The change in net lease property cap rates during the second quarter showed mixed results, with retail cap rates experiencing their greatest quarterly increase since 2011, while office and industrial rates compressed.

Randy Blankstein, president of The Boulder Group, a net lease firm in Wilmette, IL.

CHICAGO—The change in net lease property cap rates during the second quarter showed mixed results, with retail cap rates experiencing their greatest quarterly increase since 2011, while office and industrial rates compressed. According to The Boulder Group’s Second Quarter National Net Lease Report, the number of properties listed also increased significantly, as sellers look to sell assets before cap rates increase further.

“In general, it was a neutral quarter for the net lease industry as an increase in the supply of properties on the market balanced out a number of more positive forces,” says Randy Blankstein, president of Wilmette, IL-based Boulder. “The net lease sectors that demonstrated positive momentum included medical, quick service restaurants, dollar stores and grocery. That contrasts the sporting goods and banking sectors which experienced negative results.”

According to the new report, the average retail cap rate for net leased properties during the second quarter was 6.2%, an increase of 10 bps from first quarter 2018. The last time the rate increased by that much was the second quarter of 2011. The sector’s cap rates then went a long-term slide that eventually reached historic lows.

Conversely, second quarter industrial cap rates experienced further compression, sinking to 7.04% from 7.29%. That represents the sector’s lowest cap rate since The Boulder Group started tracking the net lease sector in 2004.

The rates for retail properties now stands at 6.2%, an increase of 10 bps in the past quarter

During the quarter, office cap rates also compressed, to 6.95% from 7.00%, that sector’s lowest cap rate since 2004.

In addition to the upward movement in cap rates, the number of net lease retail properties showed a sizeable increase during the second quarter, according to Boulder. The number of retail properties increased more than 13.6% to 4,216 properties nationally. Net lease office properties also showed a double-digit percentage increase, 12.1% to 538 properties. A 9.77% decline in the number of industrial net lease properties on the market softened the overall gain, which showed an increase of 11%.

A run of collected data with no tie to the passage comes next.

(* ===== verification/TunnelSpec.v ===== *)
(** * AppleTalk traffic into a tunnel: what [Forward] of [router/aurp_peer.go]
      sends

    [tunnel_out] is the composition of the peer's policies on a packet: hidden
    devices are removed, the destination is translated, the hop weight is
    added.  The theorem says that [Forward] sends the result, and only it,
    wrapped in an AURP data packet. *)
From S2P Require Import Prelude Wtacc AurpHeaders AurpTuples AurpZoneInfo AurpPacket.
From S2P Require Import AurpTransport PeerPolicy GoSort RouteTable RouteTableInv RouteTableOps.
From S2P Require Import RouteTableSpec RouteExport PeerState PeerZones PeerFSM.
From S2P Require Import AtalkNbp Atalk DdpPolicy PeerInv PeerKeeps PeerTotal PeerSpec PeerRecv.
Import RT Policy Exp PS Zones FSM DDP Tunnel.

(** ** Policies keep packets well-typed *)

Section Out.
Context {GStr : GoStrings} `{MT : Multitalk} {ML : MultitalkLaws}.

Definition tunnel_out (c : AURPConfig) (i : PeerIdent) (pk : ExtPacket) : res (option ExtPacket) :=
  '(filtered, drop) ← filterDeviceNBP c i (Some pk) (str "export");
  if drop : bool then Ok None
  else match filtered with
  | None => Panic
  | Some filtered =>
      remapped ← remapOutboundDDP c i filtered;
      weighted ← applyAURPHopWeight c remapped;
      Ok (Some weighted)
  end.

Context (c : AURPConfig) (i : PeerIdent).

Lemma safe_verify pk : ext_typed pk -> safe (fun _ => True) (verifyDDPChecksum (Some pk)).
Proof. intros Hp. destruct (verify_cases pk Hp) as [->|[e ->]]; done. Qed.

Lemma with_Cksum_typed pk : ext_typed pk -> ext_typed (with_Cksum 0 pk).
Proof. intros (? & ? & H). split; [done|]. split; [|exact H]. cbn. unfold u16. lia. Qed.

Lemma with_Data_typed data pk :
  ext_typed pk -> bytes_ok data -> ext_typed (setDDPDataSize (zlen data) (with_Data data pk)).
Proof.
  intros (_ & ? & ? & ? & ? & ? & ? & ? & ? & _) Hd. split; [apply setDDPDataSize_u16|].
  by do 8 (split; [done|]).
Qed.

Lemma filter_safe pk direction :
  ext_typed pk ->
  safe (fun '(f, drop) =>
          if drop : bool then True
          else exists pk', f = Some pk' /\ ext_typed pk' /\ ddpHopCount pk' = ddpHopCount pk /\
                 DstNet pk' = DstNet pk)
       (filterDeviceNBP c i (Some pk) direction).
Proof.
  intros Hp. assert (Hd : bytes_ok (Data pk)) by apply Hp.
  assert (Hself : exists pk', Some pk = Some pk' /\ ext_typed pk' /\
    ddpHopCount pk' = ddpHopCount pk /\ DstNet pk' = DstNet pk) by by exists pk.
  unfold filterDeviceNBP. case_if; [done|]. pose proof (Unmarshal_safe (Data pk) Hd) as Hs.
  eapply safe_bind; [apply safe_wrap; exact Hs|]. intros n ((Hf & Hi & Ht) & Hr & (Hl & _) & _).
  case_if; [done|]. zbool. set (kept := List.filter _ (NBP.Tuples n)).
  case_if; [done|]. case_if; [done|]. zbool.
  eapply safe_bind; [by apply safe_verify|]. intros [] _.
  destruct (NBP.Marshal (NBP.with_Tuples kept n)) as [data| |] eqn:Em; cbn [wrap_err]; [|done|].
  - rewrite bind_Ok. cbn [safe]. eexists. split; [done|].
    apply Marshal_inv in Em as (Hfn & Hlk & Hts & ->).
    split; [|split; [|done]; exact (setDDPDataSize_hops _ (with_Cksum 0 (with_Data _ pk)))].
    refine (with_Data_typed _ (with_Cksum 0 pk) (with_Cksum_typed _ Hp) _).
    apply enc_nbp_ok; [|done|..|done].
    + split; [done|]. split; [done|]. by apply Forall_list_filter.
    + split; [|done]. cbn [NBP.Tuples NBP.with_Tuples] in *. pose proof (zlen_nonneg kept). lia.
  - exfalso. by apply (Marshal_no_panic (NBP.with_Tuples kept n)).
Qed.

Lemma tunnel_out_safe pk :
  ext_typed pk -> u8 (HopCountWeight c) ->
  safe (fun o => match o with
                 | None => True
                 | Some out => ext_typed out /\ ddpHopCount out = ddpHopCount pk + HopCountWeight c /\
                     DstNet out = (remapOutboundNetwork c i (DstNet pk)).1
                 end) (tunnel_out c i pk).
Proof.
  intros Hp Hw. unfold tunnel_out. eapply safe_bind; [by apply filter_safe|].
  intros [f []]; [done|]. intros (pk1 & -> & Hp1 & Hh1 & Hd1).
  apply (safe_bind (fun pk2 => ext_typed pk2 /\ ddpHopCount pk2 = ddpHopCount pk /\
    DstNet pk2 = (remapOutboundNetwork c i (DstNet pk)).1)).
  - unfold remapOutboundDDP. rewrite Hd1.
    assert (Hm : u16 (remapOutboundNetwork c i (DstNet pk)).1) by (apply remap_with_u16, Hp).
    destruct (remapOutboundNetwork c i (DstNet pk)) as [m ok] eqn:Em. cbn [fst] in *.
    destruct ok; cbn [negb].
    + eapply safe_bind; [by apply safe_verify|]. intros [] _. cbn [safe].
      split; [|by rewrite <- Hh1]. apply with_Cksum_typed.
      destruct Hp1 as (? & ? & _ & H). by split; [|split; [|split; [|exact H]]].
    + cbn [safe]. apply remap_with_false in Em as ->. done.
  - intros pk2 (Hp2 & Hh2 & Hd2).
    apply (safe_bind (fun pk3 => ext_typed pk3 /\ ddpHopCount pk3 = ddpHopCount pk + HopCountWeight c /\
      DstNet pk3 = (remapOutboundNetwork c i (DstNet pk)).1)); [|done].
    pose proof (hops_bound pk2). unfold applyAURPHopWeight. unfold u8 in Hw.
    case_if; zbool; [split; [done|]; split; [lia|done]|]. unfold wrap16.
    rewrite Z.mod_small by lia. case_if; zbool; [done|].
    unfold maxRouteDistance in *. split; [apply setDDPHopCount_typed; [done|lia]|].
    split; [|done]. rewrite setDDPHopCount_get; [lia|apply Hp2|lia].
Qed.
End Out.

Section Forward.
Context {GStr : GoStrings} `{MT : Multitalk} {ML : MultitalkLaws}.

Lemma send_tr_ok f w :
  pkt_wf (f (tr (pr w))) -> io w = [] ->
  exists dg, send_tr f w = Some (after_send (f (tr (pr w))) dg w, None).
Proof.
  intros Hwf Hio. unfold send_tr. erewrite (run_bind (getp _)) by done. by apply send_ok.
Qed.

(** The keep-alive that goes first when nothing was heard for too long. *)
Definition keep_alive (w : World) : list Packet :=
  if needsTickleBeforeData (now w) (pr w) then [NewTicklePacket (tr (pr w))] else [].

Lemma tickle_before_ok w :
  transport_ok (tr (pr w)) -> io w = [] ->
  exists w', sendTickleBeforeDataIfNeeded w = Some (w', None) /\ sent w' = sent w ++ keep_alive w /\
    tr (pr w') = tr (pr w) /\ io w' = [] /\ rtab w' = rtab w /\ snd (pr w') = snd (pr w).
Proof.
  intros Ht Hio. unfold sendTickleBeforeDataIfNeeded, keep_alive.
  erewrite (run_bind (get now)) by done. erewrite (run_bind (getp id)) by done.
  change (id (pr w)) with (pr w). destruct (needsTickleBeforeData (now w) (pr w)); cbn [negb].
  - destruct (send_tr_ok NewTicklePacket w) as [dg E]; [|done|].
    { apply (built_by_wf (tr (pr w))); [done|]. apply built_tickle. }
    erewrite run_bind by exact E. cbv beta iota. erewrite run_bind by done.
    erewrite run_bind by done. eexists. split; [done|]. done.
  - exists w. by rewrite app_nil_r.
Qed.

Lemma send_data_ok c raw w :
  transport_ok (tr (pr w)) -> io w = [] ->
  exists w',
    (err ← send_tr (fun t => NewAppleTalkPacket t raw);
     match err with
     | Some e => mret (Some e)
     | None =>
         _ ← bump ddpPacketsOut 1; _ ← bump ddpBytesOut (zlen raw);
         _ ← (if 0 <? HopCountWeight c then bump hopCountWeightedPackets 1 else mret tt);
         mret None
     end) w = Some (w', None) /\ sent w' = sent w ++ [NewAppleTalkPacket (tr (pr w)) raw] /\
    tr (pr w') = tr (pr w) /\ rtab w' = rtab w /\ snd (pr w') = snd (pr w).
Proof.
  intros Ht Hio. destruct (send_tr_ok (fun t => NewAppleTalkPacket t raw) w) as [dg E]; [|done|].
  { apply (built_by_wf (tr (pr w))); [done|]. apply built_atalk. }
  erewrite run_bind by exact E. cbv beta iota. do 2 erewrite (run_bind (bump _ _)) by done.
  destruct (0 <? HopCountWeight c); (eexists; split; [reflexivity|done]).
Qed.

(** When the network accepts the packet, [Forward] sends exactly one AURP
    data packet, which carries the outgoing DDP packet as the peer's policies
    leave it - the hidden devices removed, the destination translated, the hop
    count raised by the configured weight and never above 15 - preceded by a
    keep-alive when nothing was heard for too long; a packet the policies drop
    or refuse is not sent at all, and the routing state of the connection is
    untouched. *)
Theorem tunnel_forward (w : World) (pk : ExtPacket) :
  transport_ok (tr (pr w)) -> io w = [] -> ext_typed pk -> u8 (HopCountWeight (timing (pr w))) ->
  match tunnel_out (timing (pr w)) (ident (pr w)) pk with
  | Panic => False
  | Err e => Forward pk w = Some (w, Some e)
  | Ok None => Forward pk w = Some (w, None)
  | Ok (Some out) =>
      ddpHopCount out = ddpHopCount pk + HopCountWeight (timing (pr w)) /\ ddpHopCount out <= 15 /\
      DstNet out = (remapOutboundNetwork (timing (pr w)) (ident (pr w)) (DstNet pk)).1 /\
      exists w', Forward pk w = Some (w', None) /\
        sent w' = sent w ++ keep_alive w ++ [NewAppleTalkPacket (tr (pr w)) (wire out)] /\
        tr (pr w') = tr (pr w) /\ rtab w' = rtab w /\ snd (pr w') = snd (pr w)
  end.
Proof.
  intros Ht Hio Hp Hw.
  pose proof (tunnel_out_safe (timing (pr w)) (ident (pr w)) pk Hp Hw) as Hs. revert Hs.
  unfold Forward, tunnel_out. erewrite (run_bind (getp timing)) by done.
  erewrite (run_bind (getp ident)) by done.
  destruct (filterDeviceNBP _ _ _ _) as [[[f|] []]| |]; cbn [mbind res_bind check safe]; try done.
  destruct (remapOutboundDDP _ _ f) as [f1| |]; cbn [mbind res_bind check safe]; try done.
  destruct (applyAURPHopWeight _ f1) as [f2| |]; cbn [mbind res_bind check safe]; try done.
  intros (Hp2 & Hh & Hd). destruct (ExtMarshal_returns f2 Hp2) as [raw E].
  pose proof (ExtMarshal_layout f2 raw E) as ->. rewrite E. cbn [check].
  split; [done|]. split; [apply hops_bound|]. split; [done|].
  destruct (tickle_before_ok w Ht Hio) as (w1 & E1 & Hs1 & Ht1 & Hio1 & Hr1 & Hn1).
  rewrite (run_bind _ _ _ _ _ E1).
  destruct (send_data_ok (timing (pr w)) (wire f2) w1) as (w2 & E2 & Hs2 & Ht2 & Hr2 & Hn2);
    [by rewrite Ht1|done|].
  exists w2. split; [exact E2|]. rewrite Hs2, Hs1, <- app_assoc, Ht1. split; [done|].
  split; [congruence|]. split; congruence.
Qed.
End Forward.

#[local] Instance wit_strings : GoStrings := ascii_strings.

(** A packet for local network 103 leaves for network 13 of the peer. *)
Definition wit_outgoing : ExtPacket := MkExt (1024 + 14) 0 103 3 2 1 4 4 4 [7].

Example tunnel_forward_witness :
  exists w', Forward wit_outgoing wit_world = Some (w', None) /\
    sent w' = sent wit_world ++ keep_alive wit_world ++
                [NewAppleTalkPacket wit_tr (wire (with_DstNet 13 wit_outgoing))] /\
    tr (pr w') = tr (pr wit_world) /\ rtab w' = rtab wit_world /\ snd (pr w') = snd (pr wit_world).
Proof.
  assert (E : tunnel_out (timing (pr wit_world)) (ident (pr wit_world)) wit_outgoing =
    Ok (Some (with_DstNet 13 wit_outgoing))) by (vm_compute; reflexivity).
  pose proof (tunnel_forward wit_world wit_outgoing wit_tr_ok eq_refl ltac:(const_widths)
    ltac:(const_widths)) as H.
  rewrite E in H. apply H.
Defined.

According to Blankstein, in spite of cap rate increases for retail properties and new retail listings, investors remain bullish.

“While these recent increases can’t be overlooked, investment in retail net lease properties remains strong,” Blankstein says. “Investors look to relatively steady retail cap rates, in spite of a rising interest rate environment, and agree with the idea that the net lease retail sector is the beneficiary of the shift away from the traditional shopping mall.”

He points out that retail cap rates have fluctuated very little, between 6.10% and 6.25% for much of the last three years.

The report concluded that net lease investors generally expect cap rate stability, across all three asset classes. At the same time, investors will carefully monitor Fed monetary policy decisions along with the capital markets’ effect on pricing, in order to make necessary adjustments.